Mamdani, por su parte, no se atrevió a afirmar que los neoyorquinos adoran a Trump, pero sí admitió que "más neoyorquinos votaron por Trump en 2024 que en 2020 debido a cuestiones como la asequibilidad". Si bien esto es cierto, no ha ido acompañado de un rechazo a la demagogia de derecha de Trump, mientras que políticas como los aranceles y el gasto inflacionario han disparado el costo de vida, algo inevitable en la agonía del sistema capitalista bajo cualquier administración. 

En los días posteriores a esa extraña conferencia, Mamdani reiteró su convicción de que Trump es un fascista. Y Trump no ha descartado la posibilidad de desplegar la Guardia Nacional en Nueva York, afirmando que “otras ciudades la necesitan más ahora mismo”, refiriéndose sin duda a los “campos de exterminio” de Portland y Chicago, donde abundan las protestas pacíficas y, por el momento, legales.

Fundamentalmente, la idea de que Mamdani y Trump puedan convencerse mutuamente de sus posturas es ridícula, pero se ha revelado una verdad innegable. Mamdani es quizás el mejor candidato que se puede obtener del electorado bajo el control del capital. Todos los demócratas, si no han vendido su integridad al mayor donante, serían impotentes ante un presidente que ha emitido órdenes ejecutivas sin precedentes, que desafía constantemente al poder judicial, que ha influido en el Congreso incluso estando fuera del cargo, que está considerando un tercer mandato, que incluso intentó anular los resultados electorales de 2020 y no solo salió impune, sino que aprovechó esa patética excusa de martirio para obtener un segundo mandato.

Trump es un arribista.

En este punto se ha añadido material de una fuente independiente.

(** The value of a fork passes the checks of every node on the chain that has it configured. *)
Lemma hardfork_value_ok vs st this : chain_of vs st -> vs <> [] -> 
  let v := hardfork_value this (last_closed_ledger_ st) (proof_ st) in
  value_hash v ∈ hardfork_points -> ValueByteSize v < TXSET_LIMIT_SIZE + 2 * 1048576 ->
  CheckValueHelper (env_at vs (length vs) (view st)) v (-1) = CHECK_VALUE_VALID.
Proof.
  intros Hc Hvs v Hf Hb. pose proof (chain_seq _ _ Hc) as Hq. destruct vs as [|v0 l _] using rev_ind; [done|]. rewrite length_app in Hq. cbn in Hq.
  assert (Hv0 : (l ++ [v0]) !! length l = Some v0) by (by rewrite lookup_app_r, Nat.sub_diag by lia).
  destruct (ch_links _ _ Hc _ _ Hv0) as (w0 & Hw0 & _). pose proof (ch_proof _ _ Hc _ _ _ Hv0 ltac:(rewrite length_app; cbn; lia) Hw0) as Hp.
  assert (El : hd_consensus_value_hash (last_closed_ledger_ st) = value_hash v0).
  { pose proof (ch_view _ _ Hc) as E. rewrite <- view_at_all, length_app, Nat.add_1_r in E. rewrite (view_at_succ _ _ v0 w0) in E by done. unfold spec_close in E. destruct (exec_result_ _); [|done]. by injection E as <- _ _ _. }
  unfold CheckValueHelper. destruct (Z.leb_spec (TXSET_LIMIT_SIZE + 2 * 1048576) (ValueByteSize v)); [lia|].
  cbn [env_at lcl glue_header lh_seq lh_hash vw_header view v hardfork_value ledger_seq previous_ledger_hash ledger_upgrade previous_proof lh_consensus_value_hash].
  rewrite Z.eqb_refl, bool_decide_true by done. cbn [negb andb Z.eqb Pos.eqb]. unfold check_upgrade. cbn [new_ledger_version Z.eqb negb andb]. unfold is_hardfork. cbn [hardfork_points_].
  fold (value_hash v). rewrite (bool_decide_true (value_hash v ∈ _)) by done. cbn [negb andb].
  destruct (Z.eqb_spec (hd_seq (last_closed_ledger_ st)) 1); [lia|]. cbn [andb]. destruct (Z.ltb_spec 1 (hd_seq (last_closed_ledger_ st))); [|lia].
  rewrite Hq, length_app. cbn [length env_at GetValidators hardfork_points_].
  destruct (Z.leb_spec 1 (Z.of_nat (length l + 1) + 1 + 1 - 2)), (Z.leb_spec (Z.of_nat (length l + 1) + 1 + 1 - 2) (Z.of_nat (length l + 1) + 1)); try lia. cbn [andb].
  replace (Z.to_nat _) with (length l) by lia. rewrite Hw0. cbn [fmap option_fmap option_map]. rewrite El. destruct Hp as [-> |Hp]; [by rewrite andb_false_r|]. by rewrite bool_decide_true.
Qed.

(** A hard fork. The ledger that [CreateHardforkLedger] writes is the one every other node on the chain
    closes when the hash of its value is configured as a fork point, whatever the proof; and
    the node itself starts from it as the only validator. *)
Theorem hardfork_ledger_followed vs st n this : chain_of vs st -> vs <> [] -> this <> ""%string -> is_s64 (hd_seq (last_closed_ledger_ st) + 1) ->
  let v := hardfork_value this (last_closed_ledger_ st) (proof_ st) in
  let r := Execute APPLY_MODE_PROPOSE n (view st) v in
  exec_result_ r = true -> clean (run_result r) = true -> value_hash v ∈ hardfork_points -> ValueByteSize v < TXSET_LIMIT_SIZE + 2 * 1048576 ->
  exists d st' out, CreateHardforkLedger n this st = Some d /\ Initialize_manager d = Some (st', out) /\ chain_of (vs ++ [v]) st' /\ validators_ st' = [(this, 0)]
    /\ forall cl m proof, chain_of vs cl -> undisputed cl v -> exists cl' out', CloseLedger m v proof cl = Some (cl', out') /\ view cl' = view st'.
Proof.
  intros Hc Hvs Hthis Hr v r He Hcl Hf Hb. pose proof (hardfork_value_ok vs st this Hc Hvs Hf Hb) as Hh.
  destruct (propose_follow n (view st) v He Hcl) as [Hfol Hsame]. set (c := run_closing r). set (w := next_view (view st) v c).
  assert (Hn : spec_close (view st) v = Some w) by (unfold spec_close; rewrite Hfol; by rewrite <- (next_view_same _ _ _ _ Hsame)).
  assert (exists d, CreateHardforkLedger n this st = Some d) as [d Hd].
  { unfold CreateHardforkLedger. rewrite (st_account_seq _ _ (ch_stored _ _ Hc)). cbn [from_option]. rewrite text_int_text by apply Hc.
    destruct (st_headers _ _ (ch_stored _ _ Hc) (length vs) ltac:(lia)) as (w0 & _ & -> & _). by eexists. }
  destruct (hardfork_extended vs st this n d Hc Hthis Hr Hd) as (Hx & Hfees & Ht & Hl). destruct (hardfork_header_closing vs st this n Hc Hthis) as (_ & Ev & Ef).
  assert (Hc' : chain_of (vs ++ [v]) (started w ""%string d)).
  { apply (chain_extend parse_value parse_header vs st v w); try done; [by right|]. change (has_fees d (vw_fees w)). assert (vw_fees w = fees_ st) as -> by exact Ef. exact Hfees. }
  exists d, (started w ""%string d), [PostUpdateValidators (vw_validators w) ""%string false]. split_and!; [done| |done|exact Ev|].
  - exact (Initialize_chain parse_validators parse_fees _ _ Hc').
  - intros cl m proof Hcc Hu. assert (Ew : view cl = view st) by (pose proof (ch_view _ _ Hc); pose proof (ch_view _ _ Hcc); congruence).
    destruct (CloseLedger_run parse_value parse_validators vs cl m v proof w) as (cl' & out' & E); [done|exact Hr|done|by rewrite Ew|by right|by rewrite Ew|]. exists cl', out'. split; [done|].
    destruct (CloseLedger_chain parse_value parse_header parse_validators hash_inj vs cl m v proof cl' out' Hcc Hr Hu E) as (Hcc' & _). pose proof (ch_view _ _ Hcc'). pose proof (ch_view _ _ Hc'). congruence.
Qed.
End Facts.
(* ===== verification/LedgerCommit.v ===== *)
(** * Writing a closed block to the tree

    [LedgerFrm::Commit] (src/ledger/ledger_frm.cpp): the accounts of the
    environment are written to the account tree in the order of their address
    texts, under the bytes the texts decode to, and each account writes its
    assets and metadata. Of a trie only the contents are kept here. *)
From S2P Require Import Prelude Strings OrdMap AtomMap Account Chain Base58 Keys.

Open Scope string_scope.
Open Scope Z_scope.

Abbreviation index := (list ascii).
Abbreviation tries := (gmap AssetKey AssetStore * gmap string KeyPair)%type.

(** The account tree, and the tries of the accounts by decoded address. *)
Record Trees := MkTrees {
  tree_ : gmap index Account;
  account_tries_ : gmap index tries;
  new_count : Z; change_count : Z }.

(** [DecodeAddress] of an address text. *)
Definition decode (address : string) : outcome index := Keys.DecodeAddress (lit address).

(** [Environment::AccountFromDB] on a tree: what [account_tree] stands for. *)
Definition tree_lookup (t : gmap index Account) (address : string) : option Account :=
  match decode address with Returns i => t !! i | Throws _ => None end.

(** The address check of the ledger. *)
Definition address_check `{Keys.KeyParams} (address : string) : bool :=
  match Keys.IsAddressValid (lit address) with Returns b => b | Throws _ => false end.

Section Commit.
(** The root hashes of the tries of an account. *)
Context (asset_root : gmap AssetKey AssetStore -> string) (metadata_root : gmap string KeyPair -> string).

(** The entries of a [std::map<std::string, Record>] in iteration order. *)
Definition in_order (m : gmap string Rec) : ordmap string Rec :=
  foldr (fun kr o => om_set o kr.1 kr.2) [] (map_to_list m).

(** One entry of the loop. *)
Definition commit_entry (heap : gmap loc AccountFrm) (ts : Trees) (entry : string * Rec) : outcome Trees :=
  let '(key, r) := entry in
  if decide (type_ r = DEL) then Returns ts
  else
    match ptr_ r ≫= fun l => heap !! l with
    | None => Throws Trap
    | Some account =>
        let* own := decode (GetAccountAddress account) in
        let '(t', account) := UpdateHash asset_root metadata_root (default (∅, ∅) (account_tries_ ts !! own)) account in
        let* i := decode key in
        let is_new := negb (bool_decide (is_Some (tree_ ts !! i))) in
        Returns (MkTrees (<[i := account_info_ account]> (tree_ ts)) (<[own := t']> (account_tries_ ts))
                   (if is_new then new_count ts + 1 else new_count ts)
                   (if is_new then change_count ts else change_count ts + 1))
    end.

Fixpoint commit_loop (heap : gmap loc AccountFrm) (l : list (string * Rec)) (ts : Trees) : outcome Trees :=
  match l with
  | [] => Returns ts
  | e :: l' => let* ts' := commit_entry heap ts e in commit_loop heap l' ts'
  end.

(** [LedgerFrm::Commit] on the environment of the block. *)
Definition CommitTree (env : Store string AccountFrm) (ts : Trees) : outcome Trees :=
  commit_loop (heap_ env) (in_order (GetData 0 env)) ts.
End Commit.
(* ===== verification/GossipFacts.v ===== *)
(** * Broadcasts reach everybody and stop

    What the records of a node say, the invariant of a spreading message, a measure
    that every step of the network decreases, and the life of the records under the
    timer. *)
From S2P Require Import Prelude OrdMap Broadcast Gossip.

Open Scope Z_scope.

Section Node.
Context `{BP : BroadcastParams} (data : string).
Implicit Types (b : Broadcast).

Definition knows_data b : Prop := is_Some (records_ b !! Crypto data).
Definition told b : gset Z := from_option peers_ ∅ (records_ b !! Crypto data).

#[export] Instance knows_data_dec b : Decision (knows_data b).
Proof. unfold knows_data. apply _. Defined.

Lemma Send_spec now type act b : let '(b', out) := Send now type data act b in
  knows_data b' /\ (forall p, p ∈ act -> p ∈ told b') /\
  map bs_peer out = filter (fun p => p ∉ told b) act.
Proof.
  unfold Send, knows_data, told. destruct (records_ b !! Crypto data) as [r|]; cbn.
  - rewrite lookup_insert_eq. cbn. split; [done|]. split.
    + intros p Hp. destruct (decide (p ∈ peers_ r)); [set_solver|]. apply elem_of_union_l, elem_of_list_to_set, list_elem_of_filter. done.
    + rewrite map_map. cbn. apply map_id.
  - rewrite lookup_insert_eq. cbn. split; [done|]. split; [set_solver|].
    rewrite map_map. cbn. rewrite map_id. symmetry. induction act as [|p l IH]; [done|].
    rewrite filter_cons_True by set_solver. by rewrite IH.
Qed.

Lemma Add_spec now type p b : let '(fresh, b') := Add now type data p b in
  knows_data b' /\ told b' = {[ p ]} ∪ told b /\ (fresh = true <-> ~ knows_data b).
Proof.
  unfold Add, knows_data, told. destruct (records_ b !! Crypto data) as [r|] eqn:E; cbn; rewrite lookup_insert_eq; cbn.
  - split; [done|]. split; [done|]. split; [done|]. intros H. by destruct H.
  - split; [done|]. split; [set_solver|]. split; [|done]. by intros _ [? ?].
Qed.

(** Learning the message from connection [p] and passing it on. *)
Lemma learn_spec now type p act b :
  let '(b', out) := Send now type data act (Add now type data p b).2 in
  knows_data b' /\ (forall x, x ∈ act -> x ∈ told b') /\
  map bs_peer out = filter (fun x => x ∉ {[ p ]} ∪ told b) act.
Proof.
  pose proof (Add_spec now type p b) as HA. destruct (Add now type data p b) as [fresh b1]. destruct HA as (_ & Ht & _).
  cbn [snd]. pose proof (Send_spec now type act b1) as HS. destruct (Send now type data act b1) as [b2 out].
  destruct HS as (K & A & O). split; [done|]. split; [done|]. by rewrite O, Ht.
Qed.

Lemma IsQueued_spec type b : IsQueued type data b = bool_decide (knows_data b).
Proof. done. Qed.
End Node.

Section Spread.
Context `{BP : BroadcastParams} {Node : Type} `{EqDecision Node} (T : Topology Node).
Context (type : Z) (data : string) (accepts : Node -> bool).
Implicit Types (g : Gossip Node) (i j : Node) (p q : Z).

Ha visto la popularidad de Mamdani, sabe lo vilipendiado que es, aunque se engañe a sí mismo negándolo, y busca aprovecharse de la popularidad de un político joven, aunque aparentemente opuesto a su propia agenda. La amenaza que Trump representa para esta victoria popular local siempre existirá; siempre puede recortar fondos, siempre puede enviar a la Guardia Nacional, ¿y qué le impedirá arrestar y destituir a Mamdani si así lo decide?

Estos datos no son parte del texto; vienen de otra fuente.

(* ===== verification/PeerTable.v ===== *)
(** * The table of known peers

    The functions of [PeerNetwork] (src/overlay/peer_network.cpp) on the record
    "peers_table" of the key-value database, and [utils::InetAddress]
    (src/utils/net.cpp). The database may fail, and what it holds may not parse. *)
From stdpp Require Import pretty.
From S2P Require Import Prelude Broadcast.

Open Scope Z_scope.

(** ** [utils::InetAddress]: the address of a [sockaddr_in] in host order, and its port *)
Record InetAddress := MkInetAddress { ip_ : Z; port_ : Z }.
#[export] Instance InetAddress_eq_dec : EqDecision InetAddress.
Proof. solve_decision. Defined.

(** [ToIp]: [inet_ntoa] *)
Definition ToIp (a : InetAddress) : string :=
  let b (n : Z) := pretty (Z.land (Z.shiftr (ip_ a) n) 255) in
  (b 24 +:+ "." +:+ b 16 +:+ "." +:+ b 8 +:+ "." +:+ b 0)%string.
Definition ToIpPort (a : InetAddress) : string := (ToIp a +:+ ":" +:+ pretty (port_ a))%string.
Definition address_eqb (a b : InetAddress) : bool := String.eqb (ToIpPort a) (ToIpPort b).
Definition IsAny (a : InetAddress) : bool := ip_ a =? 0.
Definition IsNone (a : InetAddress) : bool := ip_ a =? 0xFFFFFFFF.
Definition Any : InetAddress := MkInetAddress 0 0.
Definition SetPort (port : Z) (a : InetAddress) : InetAddress := MkInetAddress (ip_ a) port.

(** ** [protocol::Peer] and what the database holds *)
Record PeerRow := MkRow {
  ip : string; port : Z; num_failures : Z; next_attempt_time : Z; active_time : Z; connection_id : Z }.

Inductive stored := Absent | Garbage | Table (l : list PeerRow).

(** The database answers the n-th call or fails. *)
Class PeerDbParams := {
  get_ok : nat -> bool;
  put_ok : nat -> bool;
  file_count : Z }.          (* max_connection_ of the configuration, not negative *)

Record PeerDb := MkPeerDb {
  peers_table : stored;
  db_calls : nat;
  total_peers_count_ : Z;
  db_peer_cache_ : list PeerRow;
  last_update_peercache_time_ : Z }.

Definition PEER_DB_COUNT : Z := 1000.

Section Table.
Context `{PD : PeerDbParams}.
Implicit Types (d : PeerDb) (all : list PeerRow) (address : InetAddress) (record : PeerRow).

Definition set_table (t : stored) d : PeerDb := MkPeerDb t (db_calls d) (total_peers_count_ d) (db_peer_cache_ d) (last_update_peercache_time_ d).
Definition set_total_peers (n : Z) d : PeerDb := MkPeerDb (peers_table d) (db_calls d) n (db_peer_cache_ d) (last_update_peercache_time_ d).
Definition set_cache all (t : Z) d : PeerDb := MkPeerDb (peers_table d) (db_calls d) (total_peers_count_ d) all t.
Definition call d : PeerDb := MkPeerDb (peers_table d) (S (db_calls d)) (total_peers_count_ d) (db_peer_cache_ d) (last_update_peercache_time_ d).
Definition rows all : Z := Z.of_nat (length all).

(** [db->Get(PEERS_TABLE, peers)] and [all.ParseFromString(peers)] *)
Inductive answer := GetFails | GetNothing | GetGarbage | GetRows (l : list PeerRow).
Definition db_Get d : answer * PeerDb :=
  (if get_ok (db_calls d) then
     match peers_table d with Absent => GetNothing | Garbage => GetGarbage | Table l => GetRows l end
   else GetFails, call d).

(** [if (count < 0) ...; if (!all.ParseFromString(peers)) ...]: nothing stored is an empty table. *)
Definition answer_rows (a : answer) : option (list PeerRow) :=
  match a with GetFails | GetGarbage => None | GetNothing => Some [] | GetRows l => Some l end.

(** [db->Put(PEERS_TABLE, all.SerializeAsString())] *)
Definition db_Put all d : bool * PeerDb :=
  if put_ok (db_calls d) then (true, call (set_table (Table all) d)) else (false, call d).

Definition same_place address record : bool := String.eqb (ip record) (ToIp address) && (port record =? port_ address).

Definition QueryItem address d : Z * list PeerRow * PeerDb :=
  let '(a, d) := db_Get d in
  match a with
  | GetFails => (-1, [], d)
  | GetNothing => (0, [], d)
  | GetGarbage => (-1, [], d)
  | GetRows all =>
      let d := set_total_peers (rows all) d in
      let found := List.filter (same_place address) all in
      (rows found, found, d)
  end.

(** The fields of [record] that are not negative replace those of the row. *)
Definition update_row record (r : PeerRow) : PeerRow :=
  let pick (new old : Z) := if 0 <=? new then new else old in
  MkRow (ip r) (port r) (pick (num_failures record) (num_failures r)) (pick (next_attempt_time record) (next_attempt_time r))
    (pick (active_time record) (active_time r)) (pick (connection_id record) (connection_id r)).

Fixpoint update_rows address record all : list PeerRow * Z :=
  match all with
  | [] => ([], 0)
  | r :: l =>
      let '(l', n) := update_rows address record l in
      if same_place address r || IsAny address then (update_row record r :: l', n + 1) else (r :: l', n)
  end.

(** The loop of [CheckPeerPoolValid]: the rows that stay, and the number that go. *)
Fixpoint prune (deleted_num : Z) all : list PeerRow * Z :=
  match all with
  | [] => ([], deleted_num)
  | r :: l =>
      if 10 <? deleted_num then let '(l', n) := prune deleted_num l in (r :: l', n)
      else if negb (active_time r =? 0) then let '(l', n) := prune deleted_num l in (r :: l', n)
      else prune (deleted_num + 1) l
  end.

Definition max_address_cnt : Z := if PEER_DB_COUNT <? file_count then file_count else PEER_DB_COUNT.

Definition CheckPeerPoolValid (total : Z) all : option (list PeerRow) :=
  if total <? max_address_cnt then Some all
  else
    let '(new_all, deleted_num) := prune 0 all in
    if deleted_num =? 0 then None else Some new_all.

Definition UpdateItem address record d : bool * PeerDb :=
  let '(a, d) := db_Get d in
  match answer_rows a with
  | None => (false, d)
  | Some all =>
      let d := set_total_peers (rows all) d in
      let '(all, peer_count) := update_rows address record all in
      match (if (peer_count =? 0) && negb (IsAny address) then
               match CheckPeerPoolValid (total_peers_count_ d) all with
               | Some all => Some (all ++ [record])%list
               | None => None
               end
             else Some all) with
      | None => (false, d)
      | Some all =>
          let '(ret, d) := db_Put all d in
          (ret, set_total_peers (rows all) d)
      end
  end.

Definition CreatePeerIfNotExist address d : bool * PeerDb :=
  if IsAny address || (port_ address =? 0) then (false, d)
  else
    let '(peer_count, _, d) := QueryItem address d in
    if peer_count <? 0 then (false, d)
    else if 0 <? peer_count then (true, d)
    else UpdateItem address (MkRow (ToIp address) (port_ address) 0 0 0 0) d.

Definition ResetPeerInActive d : bool * PeerDb := UpdateItem Any (MkRow "" 0 (-1) (-1) 0 0) d.

Definition is_connected address (conn_id : Z) record : bool := same_place address record && (connection_id record =? conn_id).

Definition UpdateItemDisconnect address (conn_id : Z) d : bool * PeerDb :=
  let '(a, d) := db_Get d in
  match answer_rows a with
  | None => (false, d)
  | Some all =>
      let d := set_total_peers (rows all) d in
      let new_all := map (fun r => if is_connected address conn_id r
                                   then MkRow (ip r) (port r) (num_failures r) (next_attempt_time r) 0 0 else r) all in
      if existsb (is_connected address conn_id) all then
        let '(ret, d) := db_Put new_all d in
        if ret then (true, set_total_peers (rows new_all) d) else (false, d)
      else (true, set_total_peers (rows new_all) d)
  end.

(** [std::multimap<int64_t, Peer>]: equal keys stay in the order of insertion. *)
Fixpoint multimap_insert record all : list PeerRow :=
  match all with
  | [] => [record]
  | r :: l => if num_failures record <? num_failures r then record :: r :: l else r :: multimap_insert record l
  end.
Definition sorted_records all : list PeerRow := fold_left (fun m r => multimap_insert r m) all [].

Definition wanted (active : bool) (attempt_time : Z) record : bool :=
  eqb active (0 <? active_time record) && ((attempt_time <? 0) || (next_attempt_time record <? attempt_time)).

Fixpoint top_loop (active : bool) (limit attempt_time : Z) (peer_count : Z) all : list PeerRow :=
  match all with
  | [] => []
  | r :: l =>
      if wanted active attempt_time r && (peer_count <? limit) then r :: top_loop active limit attempt_time (peer_count + 1) l
      else top_loop active limit attempt_time peer_count l
  end.

Definition QueryTopItem (active : bool) (limit attempt_time : Z) d : Z * list PeerRow * PeerDb :=
  let '(a, d) := db_Get d in
  match a with
  | GetFails | GetGarbage => (-1, [], d)
  | GetNothing => (0, [], d)
  | GetRows all =>
      let d := set_total_peers (rows all) d in
      let records := top_loop active limit attempt_time 0 (sorted_records all) in
      (rows records, records, d)
  end.

(** [GetActivePeers]; [cur_time] is the clock it reads. *)
Definition GetActivePeers (cur_time max : Z) d : bool * PeerDb :=
  if (rows (db_peer_cache_ d) =? 0) || (last_update_peercache_time_ d =? 0)
     || (10 * MICRO_UNITS_PER_SEC <? cur_time - last_update_peercache_time_ d) then
    let d := set_cache [] cur_time d in
    let '(row_count, peers, d) := QueryTopItem true max (-1) d in
    if row_count <? 0 then (false, d) else (true, set_cache peers (last_update_peercache_time_ d) d)
  else (true, d).

Definition CleanNotActivePeers d : PeerDb :=
  let '(a, d) := db_Get d in
  match answer_rows a with
  | None => d
  | Some all =>
      let d := set_total_peers (rows all) d in
      let new_all := List.filter (fun r => num_failures r <? 50) all in
      let d := if rows new_all <? rows all then snd (db_Put new_all d) else d in
      set_total_peers (rows new_all) d
  end.
End Table.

Por otro lado, es imperdonable, pero característico del Partido Demócrata, intentar negociar con el diablo, y Mamdani, quien ha retirado su apoyo a la resistencia palestina, quien reconoce el "derecho" de que exista el Israel sionista, quien ha permitido que el comisionado de policía Tisch, partidario de Trump, permanezca en el cargo, debe ser criticado no solo por sus fallas personales, sino también como síntoma de un sistema que toma la voluntad popular de cambio y produce compromisos, derrotas y horrores. 

Si bien hay una gran banalidad en un encuentro agradable entre "dos tipos de Queens", como informó el New York Times, esta banalidad y su publicidad son una rosa que oculta la ostra del capitalismo, el hogar del genocidio, como vemos en el Congo, Sudán, Palestina y otros lugares, la miseria y la inestabilidad inexorables para todos los trabajadores.

En los tiempos oscuros que vivimos, cualquier rayo de esperanza es bienvenido, y ante la ausencia de un movimiento obrero revolucionario, corremos el riesgo de ser engañados por reformadores quizás bienintencionados pero condenados al fracaso, pues la reforma misma está condenada al fracaso. La elección de Mamdani puede parecer un paso en la dirección correcta, pero la emancipación social no se alcanzará hasta que un movimiento obrero organizado y revolucionario arranque conscientemente las espinas venenosas del electoralismo, la respetabilidad y el compromiso con un statu quo cada vez más reaccionario. No debemos ceder ante la decepción y la traición de quienes sonríen y estrechan la mano de los monstruos feos y voraces del capitalismo, sino que debemos agudizar nuestro análisis y formular nuestras estrategias y tácticas en defensa de las masas trabajadoras en la lucha de clases que se libra actualmente.